The major in Dance Performance and Choreography leads to the Bachelor of Fine Arts degree.
Overall Goals for BFA Performance and Choreography
The B.F.A. Dance Performance major prepares students for entry into the professional world of dance as skilled technicians, creative artists, and independent thinkers. The dance performance courses offer students the option of refining skills for the stage acquired in technique classes.

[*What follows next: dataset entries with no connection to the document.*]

(** The body of the loop [for (let [left, right] of input)] of the compact
    mode, lines 180 to 203. *)
Definition loop_body (opts : Opts.t) (maxLength : nat) (st : LoopState)
           (row : string * string) : Step :=
  let '(left_, right_) := row in
  let output := flush st in
  let cur := strip opts left_ in
  if negb (JS.truthy right_) then
    Continue {| output := output; spacer := spacer st; cur := JS.trim cur |}
  else
    let right_ := strip opts right_ in
    let right_ := wrap (JS.trim right_)
                      (Opts.maxWidth opts - (Z.of_nat maxLength + 2)) in
    let parts := map JS.trim (JS.split JS.LF right_) in
    (* [first] of an empty array would be [undefined] and print as such;
       [split] never returns one. *)
    let first := hd "undefined" parts in
    let lines := tl parts in
    match JS.repeat " " (Z.of_nat maxLength - Z.of_nat (width cur) + 2) with
    | Throw e => Raise e
    | Ok pad =>
        let cur := cur ++ pad ++ first in
        if (length lines =? 0)%nat then
          Continue {| output := output; spacer := spacer st; cur := cur |}
        else if (4 <? length lines)%nat then ReturnMultiline
        else
          Continue {| output := output;
                      spacer := JS.nl ++ JS.nl;
                      cur := cur ++ JS.nl
                                 ++ indent (JS.join JS.nl lines) (maxLength + 2) |}
    end.

Fixpoint compact_loop (opts : Opts.t) (maxLength : nat) (st : LoopState)
         (input : list (string * string)) : Step :=
  match input with
  | [] => Continue st
  | row :: rest =>
      match loop_body opts maxLength st row with
      | Continue st' => compact_loop opts maxLength st' rest
      | other => other
      end
  end.

Definition template_row (r : Row) : string * string :=
  (renderTemplate (row_left r), renderTemplate (row_right r)).
(** The kinds in a log alternate, the first being [expect]. *)
Fixpoint alternates (expect : Extra.sun_kind)
    (ks : list (option Extra.sun_kind)) : bool :=
  match ks with
  | [] => true
  | None :: rest => alternates expect rest
  | Some k :: rest => kind_eqb k expect && alternates (other k) rest
  end.

(** The stamp of the last event of kind [k] in a log, [init] if none. *)
Fixpoint last_stamp (k : Extra.sun_kind) (log : list (option Extra.sun_event))
    (init : Z * Z) : Z * Z :=
  match log with
  | [] => init
  | Some (k', h, m) :: rest =>
      last_stamp k rest (if kind_eqb k k' then (h, m) else init)
  | None :: rest => last_stamp k rest init
  end.

(** The byte transfers of the splash screen: clear, title, second line,
    two seconds, clear. *)
Definition splash_xfers : list xfer :=
  clear_xfers ++ text "Street Light" ++
  Cmd 192 :: text "Controller" ++
  Pause 2000000 :: clear_xfers.

(** The bus traffic of [main] between [System_Init] and the loop. *)
Definition basic_splash_bus (m : Basic.mcu) : list bus_event :=
  since (wire (Basic.panel (Basic.System_Init m)))
        (wire (Basic.panel (Basic.startup m))).

Definition extra_splash_bus (ldr : bool) (irq : nat) (m : Extra.mcu)
  : list bus_event :=
  since (wire (Extra.panel (Extra.System_Init m)))
        (wire (Extra.panel (Extra.startup ldr irq m))).


(** ** What an iteration of the logging build does, seen from outside *)

(** The bus traffic of the status render and the 150 ms pause that end
    every iteration. *)
Definition status_bus (s : sample) : list bus_event :=
  bus_of (status_xfers (RB0 s) (RD2 s) (RB0 s && RD2 s)) ++ [Wait 150000].

(** An iteration from state [m] agrees with the log entry [e] when the
    stored records and the bus traffic say the same as the entry.  For no
    event: neither record is written and the traffic is the status render
    alone.  For an event of kind [k] stamped [h]:[mi]: the record of [k]
    holds that stamp, the other record is untouched, and the traffic is the
    sunrise/sunset screen for the records now stored, the dwell, a clear,
    and then the status render. *)
Definition iteration_matches (e : option Extra.sun_event) (s : sample)
    (p : Extra.preempt) (m : Extra.mcu) : Prop :=
  let m' := Extra.main_cycle s p m in
  match e with
  | None =>
      record_of Extra.SUNRISE m' = record_of Extra.SUNRISE m /\
      record_of Extra.SUNSET m' = record_of Extra.SUNSET m /\
      cycle_bus s p m = status_bus s
  | Some (k, h, mi) =>
      record_of k m' = (h, mi) /\
      record_of (other k) m' = record_of (other k) m /\
      cycle_bus s p m =
        bus_of (overlay_xfers (Extra.sunrise_h m') (Extra.sunrise_m m')
                  (Extra.sunset_h m') (Extra.sunset_m m'))
        ++ Wait Extra.dwell_us :: (bus_of clear_xfers ++ status_bus s)
  end.

(** Every iteration of a run agrees with its entry in a log. *)
Fixpoint run_matches (inputs : list (sample * Extra.preempt)) (m : Extra.mcu)
    (log : list (option Extra.sun_event)) : Prop :=
  match inputs, log with
  | [], [] => True
  | (s, p) :: rest, e :: log' =>
      iteration_matches e s p m /\
      run_matches rest (Extra.main_cycle s p m) log'
  | _, _ => False
  end.

(** The clock states between the two reads of a stamp taken in state [m]:
    those the clock goes through while the interrupts between the read of
    [hours] and the read of [minutes] are served. *)
Definition read_span (p : Extra.preempt) (m : Extra.mcu) : list rtc :=
  Extra.passed_through (Extra.irq_between p)
    (ticks (Extra.irq_before p) (Extra.clock m)).

(** ** Clock lemmas *)

(** A tick on a valid clock, field by field. *)
Lemma tick_fields r :
  valid_time r ->
  seconds (tick r) = (if seconds r =? 59 then 0 else seconds r + 1) /\
  minutes (tick r) =
    (if seconds r =? 59
     then (if minutes r =? 59 then 0 else minutes r + 1)
     else minutes r) /\
  hours (tick r) =
    (if (seconds r =? 59) && (minutes r =? 59)
     then (if hours r =? 23 then 0 else hours r + 1)
     else hours r) /\
  TMR2IF (tick r) = false.
Proof.
  intros (Hh & Hm & Hs).
  unfold tick, ISR, raise_TMR2IF, u8; cbn [TMR2IF seconds minutes hours].
  rewrite (Z.mod_small (seconds r + 1)) by lia.
  destruct (Z.eqb_spec (seconds r) 59) as [Es|Es];
    destruct (Z.geb_spec (seconds r + 1) 60); try lia;
    cbn [seconds minutes hours TMR2IF andb]; [|tauto].
  rewrite (Z.mod_small (minutes r + 1)) by lia.
  destruct (Z.eqb_spec (minutes r) 59) as [Em|Em];
    destruct (Z.geb_spec (minutes r + 1) 60); try lia;
    cbn [seconds minutes hours TMR2IF]; [|tauto].
  rewrite (Z.mod_small (hours r + 1)) by lia.
  destruct (Z.eqb_spec (hours r) 23) as [Eh|Eh];
    destruct (Z.geb_spec (hours r + 1) 24); try lia;
    cbn [seconds minutes hours TMR2IF]; tauto.
Qed.
(** One pass through the body of the loop of [StateMachine.run]; [step]
    is the subclass's method and [now] the clock reading after it. *)
Definition run_iteration (step : Time → result (list event))
    (now : datetime) (self : StateMachine)
    : result (StateMachine * list event * float) :=
  evs ← step (state self);
  let next := (toSeconds (state self) + delay self) `mod` (24 * 60 * 60) in
  let self :=
    {| _stop := _stop self; delay := delay self;
       state := fromSeconds next; windowSighted := windowSighted self |} in
  seconds ← wall_seconds now;
  let delay := float_sub (float_of_int (toSeconds (state self))) seconds in
  let delay :=
    if float_lt delay (float_of_int 0)
    then float_add delay (float_of_int (24 * 60 * 60))
    else delay in
  Ok (self, Log LogVisiting :: evs ++ [Log LogSleeping; Wait delay], delay).

(** The operations that act on a running state machine. *)
Inductive op :=
  | OpShouldStop (visible : bool)
  | OpStop
  | OpIteration (now : datetime).

(** ** QlockThread *)

Section qlock.
Context {char : Type} `{!EqDecision char}.

Local Abbreviation str := (list char).

(** The attributes of a layout that the program reads. *)
Record Layout := {
  height : Z;
  width : Z;
  matrix : list (list str);
  times : gmap Time str;
}.

(** [str.lower], character by character. *)
Variable lower_char : char → char.

(** [solver.Solver(layout, delay).resolveTime] *)
Variable Solver : Layout → Z → Time → list str.

Record QlockThread := {
  base : StateMachine;
  layout : Layout;
  solver : Time → list str;
}.

(** [layout.times.keys()] *)
Definition keys (layout : Layout) : list Time :=
  (map_to_list (times layout)).*1.

(** [QlockThread.calcDelay] *)
Definition calcDelay (layout : Layout) : result Z :=
  reduce gcd (toSeconds <$> keys layout).

(** The lower-casing loops of [QlockThread.__init__], on the matrix of
    the copied layout. *)
Definition lower_cell (row col : Z) (m : list (list str))
    : result (flow (list (list str))) :=
  r ← Py.getitem m row;
  c ← Py.getitem (r : list str) col;
  r' ← Py.setitem r col (lower_char <$> (c : str));
  m ← Py.setitem m row r';
  Ok (Next m).

Definition lower_row (width : Z) (row : Z) (m : list (list str))
    : result (flow (list (list str))) :=
  m ← for_in (Py.range width) (lower_cell row) m;
  Ok (Next m).

(** [QlockThread.__init__] *)
Definition QlockThread_init (now : datetime) (layout : Layout)
    : result QlockThread :=
  delay ← calcDelay layout;
  base ← StateMachine_init now delay;
  m ← for_in (Py.range (height layout)) (lower_row (width layout))
        (matrix layout);
  let self_layout :=
    {| height := height layout; width := width layout; matrix := m;
       times := times layout |} in
  Ok {| base := base; layout := self_layout;
        solver := Solver layout delay |}.

(** [QlockThread.step] *)
Definition step (self : QlockThread) (time : Time)
    : result (list event) :=
  let solution := solver self time in
  let truthMatrix :=
    createTruthMatrix (height (layout self)) (width (layout self)) in
  '(truthMatrix, success) ←
     highlight (height (layout self)) (matrix (layout self)) truthMatrix
       solution true;
  '(truthMatrix, logs) ←
     (if negb success then
        let truthMatrix :=
          createTruthMatrix (height (layout self)) (width (layout self)) in
        '(truthMatrix, success) ←
           highlight (height (layout self)) (matrix (layout self))
             truthMatrix solution false;
        Ok (truthMatrix,
            [Log LogUnable;
             Log (if success : bool then LogSuccess else LogFailedAgain)])
      else Ok (truthMatrix, []) : result (list (list bool) * list event));
  Ok ([Log LogSolving; Log LogSolution] ++ logs ++ [DrawMatrix truthMatrix]).

(** [QlockThread.cleanup] *)
Definition cleanup (self : QlockThread) : list event :=
  let truthMatrix :=
    createTruthMatrix (height (layout self)) (width (layout self)) in
  [DrawMatrix truthMatrix].

End qlock.

(** An operation of a running machine, applied to its state. *)
Definition exec (step : Time → result (list event)) (o : op)
    (self : StateMachine) : StateMachine :=
  match o with
  | OpShouldStop visible => (shouldStop visible self).2
  | OpStop => stop self
  | OpIteration now =>
      match run_iteration step now self with
      | Ok (self, _, _) => self
      | _ => self
      end
  end.

(** ** Vocabulary for the highlighter's results *)

(** A run of [sp_len] cells of row [sp_row], from column [sp_start]. *)
Record span := { sp_row : nat; sp_start : nat; sp_len : nat }.

(** The cell at row [r], column [c] lies in the span. *)
Definition in_span (sp : span) (r c : nat) : Prop :=
  r = sp_row sp ∧ (sp_start sp ≤ c < sp_start sp + sp_len sp)%nat.

(** Row-major order of spans that do not overlap. *)
Definition span_before (sp1 sp2 : span) : Prop :=
  (sp_row sp1 < sp_row sp2)%nat ∨
  (sp_row sp1 = sp_row sp2 ∧
   (sp_start sp1 + sp_len sp1 ≤ sp_start sp2)%nat).

(** The truth grid holds [True] at row [r], column [c]. *)
Definition marked (truthMatrix : list (list bool)) (r c : nat) : bool :=
  match truthMatrix !! r with
  | Some row => default false (row !! c)
  | None => false
  end.

(** The row lengths of a grid. *)
Definition shape {A} (m : list (list A)) : list nat := length <$> m.

Section spans.
Context {char : Type} `{!EqDecision char}.

Local Abbreviation str := (list char).

(** The cells of a span, and their text. *)
Definition span_cells (charMatrix : list (list str)) (sp : span)
    : list str :=
  match charMatrix !! sp_row sp with
  | Some charRow => take (sp_len sp) (drop (sp_start sp) charRow)
  | None => []
  end.

Definition span_text (charMatrix : list (list str)) (sp : span) : str :=
  join (span_cells charMatrix sp).

(** The span lies within the grid. *)
Definition span_fits (charMatrix : list (list str)) (sp : span) : Prop :=
  ∃ charRow, charMatrix !! sp_row sp = Some charRow ∧
             (sp_start sp + sp_len sp ≤ length charRow)%nat.

(** The span spells the token: its text is the token. *)
Definition span_spells (charMatrix : list (list str)) (token : str)
    (sp : span) : Prop :=
  span_fits charMatrix sp ∧ span_text charMatrix sp = token.

(** The span covers the token: the token is found at the span's first
    cell ([startswith]), the span starts inside the row, and the span
    is the shortest run of cells that holds the whole token. *)
Definition row_covers (charRow : list str) (token : str)
    (start len : nat) : Prop :=
  (start < length charRow)%nat ∧
  (start + len ≤ length charRow)%nat ∧
  token `prefix_of` join (drop start charRow) ∧
  token `prefix_of` join (take len (drop start charRow)) ∧
  ∀ m, (m < len)%nat →
    (length (join (take m (drop start charRow))) < length token)%nat.

Definition span_covers (charMatrix : list (list str)) (token : str)
    (sp : span) : Prop :=
  ∃ charRow, charMatrix !! sp_row sp = Some charRow ∧
             row_covers charRow token (sp_start sp) (sp_len sp).

(** The positions [highlight] has marked: true after the call and not
    before. *)
Definition newly_marked (before after : list (list bool)) (r c : nat)
    : Prop :=
  marked after r c = true ∧ marked before r c = false.

(** The property of a successful [highlight] as the specification words
    it: every position the call marked lies in a span that spells a
    token, with one span per token, in the tokens' order. *)
Definition spells_in_order (height : Z) (charMatrix : list (list str))
    (truthMatrix : list (list bool)) (tokens : list str)
    (forceSpace : bool) : Prop :=
  ∀ truthMatrix',
    highlight height charMatrix truthMatrix tokens forceSpace
      = Ok (truthMatrix', true) →
    ∃ spans,
      Forall2 (span_spells charMatrix) tokens spans ∧
      StronglySorted span_before spans ∧
      ∀ r c, newly_marked truthMatrix truthMatrix' r c →
             ∃ sp, sp ∈ spans ∧ in_span sp r c.

(** The same with "covers" for "spells". *)
Definition covers_in_order (height : Z) (charMatrix : list (list str))
    (truthMatrix : list (list bool)) (tokens : list str)
    (forceSpace : bool) : Prop :=
  ∀ truthMatrix',
    highlight height charMatrix truthMatrix tokens forceSpace
      = Ok (truthMatrix', true) →
    ∃ spans,
      Forall2 (span_covers charMatrix) tokens spans ∧
      StronglySorted span_before spans ∧
      ∀ r c, marked truthMatrix' r c = true ↔
             marked truthMatrix r c = true ∨
             ∃ sp, sp ∈ spans ∧ in_span sp r c.
End spans.

(** ** Loop invariants of the highlighter *)

Section invariants.
Context {char : Type} `{!EqDecision char}.

Local Abbreviation str := (list char).
Local Abbreviation truth := (list (list bool)).
(** * LUNA platform support for the Logicbone board

  A shallow embedding of [luna/gateware/platform/core.py] and
  [luna/gateware/platform/logicbone.py], together with the properties of
  the resource tables, the clock domain generator and the toolchain
  hooks.

  Python code with effects is embedded in a small monad [M] that records
  the observable events of a call (log records, child processes, calls
  into the platform) and ends either with a value or with a raised
  exception. *)

From Stdlib Require Import ZArith Ascii String List Lia.
From stdpp Require Import base option list gmap strings pretty.

Local Open Scope string_scope.
Local Open Scope list_scope.

(** ** The Python runtime the two files rely on *)

Module Py.

(** The exception classes that occur in the embedded code. *)
Inductive exn : Type :=
| ResourceError (msg : string)
| AttributeError (msg : string)
| TypeError (msg : string)
| NameError (msg : string)
| OSError (msg : string)
| CalledProcessError (returncode : Z) (cmd : list string).

Inductive loglevel : Type := DEBUG | INFO | WARNING | ERROR | CRITICAL.

(** Observable effects. *)
Inductive event : Type :=
| EvLog (level : loglevel) (msg : string)
| EvRequest (name : string) (number : nat)
| EvExtract (filename : string)
| EvUnlink (path : string)
| EvSubprocess (argv : list string).

Record M (A : Type) : Type := Outcome {
  trace : list event;
  result : exn + A
}.
Arguments Outcome {A} _ _.
Arguments trace {A} _.
Arguments result {A} _.

Definition ret {A} (x : A) : M A := Outcome [] (inr x).
Definition raise {A} (e : exn) : M A := Outcome [] (inl e).
Definition emit (ev : event) : M unit := Outcome [ev] (inr tt).

Definition bind {A B} (m : M A) (f : A → M B) : M B :=
  match result m with
  | inl e => Outcome (trace m) (inl e)
  | inr x => let r := f x in Outcome (trace m ++ trace r) (result r)
  end.

(** [try: body / except <class>: handler]; [handler e] is [None] when the
    [except] clause does not match [e], which then propagates. *)
Definition try_except {A} (body : M A) (handler : exn → option (M A)) : M A :=
  match result body with
  | inr x => body
  | inl e =>
      match handler e with
      | Some h => Outcome (trace body ++ trace h) (result h)
      | None => body
      end
  end.

(** [try: body / finally: cleanup]. *)
Definition try_finally {A} (body : M A) (cleanup : M unit) : M A :=
  match result cleanup with
  | inl e => Outcome (trace body ++ trace cleanup) (inl e)
  | inr _ => Outcome (trace body ++ trace cleanup) (result body)
  end.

Towson University Dance students will:
- Synthesize expressive range, stylistic versatility, and rigorous standards within healthy technical achievement and somatic understanding;
- Analyze, intuit, deliver and evaluate the creative process for original dance choreography;
- Demonstrate oral and written skills, critical thinking in aesthetic language and historical/world view perspectives;
- Recognize, choose and demonstrate leadership skills.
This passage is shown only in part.